By Samantha Piggott
Karen Ewbanks of Ewbanks Clothiers, situated in the unassuming building on Route 340, had her livelihood go up in flames on August 13, 2015 when her studio and workshop caught fire. The fire and insurance investigators are still unsure exactly what set the space ablaze that afternoon, possibly faulty wiring. The tenants that live above the shop were unharmed and there was no one in the workspace at the time.
What was lost is ten years of patterns and drafts made by Ewbanks. Trained as a traditional bespoke tailor, she creates unique garments by special custom order of fine country clothing. “Even ‘custom’ clothes are tailored off of stock sizes and then altered to fit. Bespoke is drafted from start to finish to fit an individual,” said Ewbanks.
This translates to around one hundred measurements and angles taken for each individual. These numbers are then plugged into certain formulas to draft a pattern for a garment. For each garment first a paper pattern is created, then a muslin prototype is made of the garment. The client will come in for a fitting from the muslin; the pattern will be adjusted according to the fitting and then the actual garment will be created.

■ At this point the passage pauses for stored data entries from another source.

(** ** Transitions *)

Lemma preflight_cases s (i : AcquireIntent) :
  snapshot_valid s ->
  (exists r, r ∈ sn_acquire_records s /\ rec_operation_id r = in_operation_id i /\
     preflight s i = if bool_decide (rec_request_digest r = in_request_digest i)
       then Ok (PreflightReplay (rec_exact_response_bytes r) (rec_response_digest r)
                  (rec_proof_envelope_digest r))
       else Err MEOperationDigestConflict) \/
  (in_operation_id i ∉ issued_operations s /\
     preflight s i = if (len (sn_acquire_records s) =? MAX_RETAINED_ACQUIRE_RECORDS)%N
       then Err AcquireCapacityExceeded
       else Ok (PreflightIssue (sn_epoch_high_water s + 1) (sn_snapshot_sequence s + 1))).
Proof.
  intros Hv. pose proof (search_records_spec (in_operation_id i) _ (sv_sorted s Hv)) as Hs.
  unfold preflight. destruct (search_records _ _) as [k|k].
  - left. destruct Hs as (r & Hr & Hop). exists r. split; [by eapply list_elem_of_lookup_2|].
    split; [done|]. rewrite Hr. cbn [unwrap]. rewrite bind_Ok_l.
    destruct (bool_decide_reflect (rec_request_digest r = in_request_digest i)) as [->|Hne].
    + by rewrite bool_decide_ne_refl.
    + by rewrite bool_decide_eq_true_2.
  - right. destruct Hs as (_ & Hn & _). split; [done|].
    pose proof (sv_capacity s Hv) as Hc. unfold MAX_RETAINED_ACQUIRE_RECORDS in Hc.
    rewrite (sv_sequence s Hv), (sv_high_water s Hv).
    destruct (_ =? _)%N; [done|]. cbn [fail_if]. rewrite bind_Ok_l.
    by rewrite !checked_add_ok by (unfold u64_max; lia).
Qed.

Lemma validate_record_protocol_provisioning s s' r :
  sn_provisioning s = sn_provisioning s' ->
  validate_record_protocol sha256 s r = validate_record_protocol sha256 s' r.
Proof. intros Hp. unfold validate_record_protocol, stored_request_mismatch. by rewrite Hp. Qed.
Lemma extend_valid s r :
  snapshot_valid s -> rec_operation_id r ∉ issued_operations s ->
  (len (sn_acquire_records s) < MAX_RETAINED_ACQUIRE_RECORDS)%N ->
  rec_epoch r = (sn_epoch_high_water s + 1)%N ->
  validate_record_structure (extend s r) r = Ok tt ->
  validate_record_protocol sha256 s r = Ok tt ->
  snapshot_valid (extend s r).
Proof.
  intros Hv Hn Hc He Hst Hpr. destruct Hv as [Hp Ho Hc' Hh Hsq Hsort Hg Hsts Hprs].
  pose proof (extend_Permutation s r) as Hperm.
  pose proof (Permutation_length Hperm) as Hlen. cbn [length] in Hlen.
  split; try done.
  - unfold len in *. lia.
  - cbn [extend sn_epoch_high_water]. unfold len in *. lia.
  - cbn [extend sn_epoch_high_water sn_snapshot_sequence]. lia.
  - pose proof (search_records_spec (rec_operation_id r) _ Hsort) as Hs.
    cbn [extend sn_acquire_records]. destruct (search_records _ _) as [k|k].
    + destruct Hs as (x & Hx & Hop). destruct Hn. apply list_elem_of_fmap. exists x.
      split; [done|]. by eapply list_elem_of_lookup_2.
    + by apply Hs.
  - unfold gap_free_epochs in *. rewrite Hlen, Hperm, seq_S, fmap_app. cbn [fmap list_fmap].
    rewrite Hg, Permutation_app_comm. cbn [app]. apply Permutation_cons_iff_eq || idtac.
    replace (N.of_nat (1 + length (sn_acquire_records s))) with (rec_epoch r); [done|].
    unfold len in *. lia.
  - rewrite Hperm. constructor; [done|]. eapply Forall_impl; [exact Hsts|].
    intros x. apply validate_record_structure_extend.
  - rewrite Hperm. constructor; [|eapply Forall_impl; [exact Hprs|intros x Hx]];
      by rewrite (validate_record_protocol_provisioning _ s).
Qed.

(** What a transition asks and does. *)
Lemma with_issued_record_Ok n s i e q sg pd a next :
  snapshot_valid s ->
  with_issued_record sha256 n s i e q sg pd a = Ok next <->
  in_operation_id i ∉ issued_operations s /\
  (len (sn_acquire_records s) < MAX_RETAINED_ACQUIRE_RECORDS)%N /\
  e = (sn_epoch_high_water s + 1)%N /\ q = (sn_snapshot_sequence s + 1)%N /\
  er_proof_envelope_digest a = pd /\ (len (er_exact_bytes a) <= in_response_bound i)%N /\
  next = extend s (issued_record s i sg pd a) /\ snapshot_valid next.
Proof.
  intros Hv. unfold with_issued_record. pose proof (sv_capacity s Hv) as Hcap.
  destruct (preflight_cases s i Hv) as [(r & Hr & Hop & ->)|[Hn ->]].
  { assert (in_operation_id i ∈ issued_operations s) as Hin by (apply list_elem_of_fmap; by exists r).
    split; [|by intros [? _]]. by destruct (bool_decide (rec_request_digest r = _)). }
  destruct (N.eqb_spec (len (sn_acquire_records s)) MAX_RETAINED_ACQUIRE_RECORDS) as [Hc|Hc].
  { split; [done|]. intros (_ & ? & _). lia. }
  rewrite bind_Ok_l. cbv beta iota. split_checks.
  rewrite !fail_if_Ok, !negb_false_iff, !N.eqb_eq, bool_decide_eq_false, N.ltb_ge.
  assert (forall idx, match search_records (in_operation_id i) (sn_acquire_records s) with
            | inl index | inr index => index end = idx -> idx <= length (sn_acquire_records s)) as Hidx.
  { intros idx <-. pose proof (search_records_spec (in_operation_id i) _ (sv_sorted s Hv)) as Hs.
    destruct (search_records _ _) as [k|k]; [|lia].
    destruct Hs as (? & ?%lookup_lt_Some & _). lia. }
  set (idx := match search_records (in_operation_id i) _ with inl x | inr x => x end) in *.
  specialize (Hidx idx eq_refl). split.
  - intros (-> & -> & Hpd & Hl & Hk). apply dec_stable in Hpd.
    apply bind_Ok in Hk as (l & (_ & ->)%vec_insert_Ok & Hk). apply bind_unit_Ok in Hk as [Hval [= <-]].
    apply snapshot_validate_Ok in Hval. split_and!; try done. lia.
  - intros (_ & _ & -> & -> & Hpd & Hl & -> & Hval). split; [done|]. split; [done|]. split; [by intros Hne|]. split; [done|].
    rewrite (proj2 (vec_insert_Ok _ _ _ _) (conj Hidx eq_refl)), bind_Ok_l.
    apply (snapshot_validate_Ok n) in Hval. unfold extend, issued_record in Hval.
    cbn [rec_operation_id] in Hval. fold idx in Hval. by rewrite Hval.
Qed.
End validation.

(** ** Freedom from panics *)

Lemma ensure_nonzero_safe l e : ensure_nonzero l e <> Panic.
Proof. unfold ensure_nonzero. no_panic. Qed.
Lemma ensure_nonzero_digest_safe d e : ensure_nonzero_digest d e <> Panic.
Proof. apply ensure_nonzero_safe. Qed.
#[export] Hint Resolve ensure_nonzero_safe ensure_nonzero_digest_safe : no_panic.
Lemma validate_record_structure_safe s r : validate_record_structure s r <> Panic.
Proof.
  unfold validate_record_structure, operation_try_from_bytes.
  do 6 (apply no_panic_bind; [no_panic|intros ? _]).
  apply no_panic_bind; [no_panic|]. intros [] He. apply fail_if_Ok, orb_false_iff in He as [He _].
  apply N.eqb_neq in He. unfold panicking_sub. rewrite checked_sub_ok by lia. cbn [unwrap].
  rewrite bind_Ok_l. no_panic.
Qed.
Lemma validate_record_step_safe s acc r : validate_record_step s acc r <> Panic.
Proof.
  unfold validate_record_step. destruct acc as [p o]. apply no_panic_bind; [no_panic|intros _ _].
  apply no_panic_bind; [apply validate_record_structure_safe|intros _ _]. no_panic.
Qed.

Section snapshot_safe.
Context `{Ed25519} (sha256 : list byte -> bytes32).

Lemma provisioning_try_new_safe a b c d e f : provisioning_try_new sha256 a b c d e f <> Panic.
Proof.
  unfold provisioning_try_new, signing_key_fingerprint_for, for_ed25519_key. no_panic.
Qed.
Lemma snapshot_validate_safe n s : snapshot_validate sha256 n s <> Panic.
Proof.
  unfold snapshot_validate, provisioning_validate.
  apply no_panic_bind; [apply no_panic_bind; [apply provisioning_try_new_safe|no_panic]|intros _ _].
  do 4 (apply no_panic_bind; [no_panic|intros ? _]).
  do 2 (apply no_panic_bind; [no_panic|intros ? _]).
  apply no_panic_bind; [apply try_fold_safe, validate_record_step_safe|intros [p o] _].
  apply no_panic_bind; [no_panic|intros _ _]. rewrite validate_record_protocols_eq.
  apply try_for_each_safe. intros r _. apply validate_record_protocol_safe.
Qed.
End snapshot_safe.

(** ** Properties *)

(** C40: The fan-out over scoped threads computes what one loop over the records
    computes, errors included: the first failing record in record order
    decides, whatever the parallelism, and no worker ever panics. *)
Theorem parallel_validation_is_sequential `{Ed25519} sha256 (parallelism : N) (s : AuthoritySnapshot) :
  validate_record_protocols sha256 parallelism s =
  try_for_each (validate_record_protocol sha256 s) (sn_acquire_records s).
Proof. apply validate_record_protocols_eq. Qed.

Ms. Ewbanks, who originally hails from New Zealand, studied clothing, textile and pattern design at Wellington Poly Technical Institution in New Zealand. She lived and worked in Europe for many years following college. In the 1990s she was drawn to Virginia, like so many of others, by horses and fox hunting. She rode and trained fox hunters in Clarke County, and hunted with Blue Ridge Hunt for several years.
In late 2004, she was diagnosed with Lyme disease. It quickly became evident that training horses was going to be too physically daunting while trying to fight the crippling effects of Lyme. That is when she returned to her training in dress design.
She began by designing gowns for friends attending hunt balls. The precision and quality of her work was widely recognized, and soon she was taking orders for the coats required for fox hunting—beautiful and regal by any standard. They are also sporting attire, however, and are put to the test of rugged conditions and harsh environments.
Ewbanks crafts coats of the finest wools, each fabric special ordered, mostly from England. She has gone as far as lining the tails of the coats that rub against the horse with lightweight pleather. This protects the wool from dirt, sweat and grime and is more comfortable for the horse.
In the August fire, beyond the totality of Ewbanks patterns being lost, 20 coats were burnt beyond saving, as were yards of fabric. The estimate is that it will be six months before she can return to her studio. The vintage Singer sewing machines used by Ewbanks and her employees were also damaged in the fire. “They will be difficult to replace” Eubanks sighs, “but we are trying the best we can to salvage them.”
The worst damage to the sewing machines came from the water used to extinguish the flames and the rust that ensued. The surest portion of Ewbanks’ future is many hours of hard work redrafting patterns and replacing coats that were burned in the fire. She is not discouraged by the work in front of her, but surely knows it will be long hours and countless fittings to replace what was lost.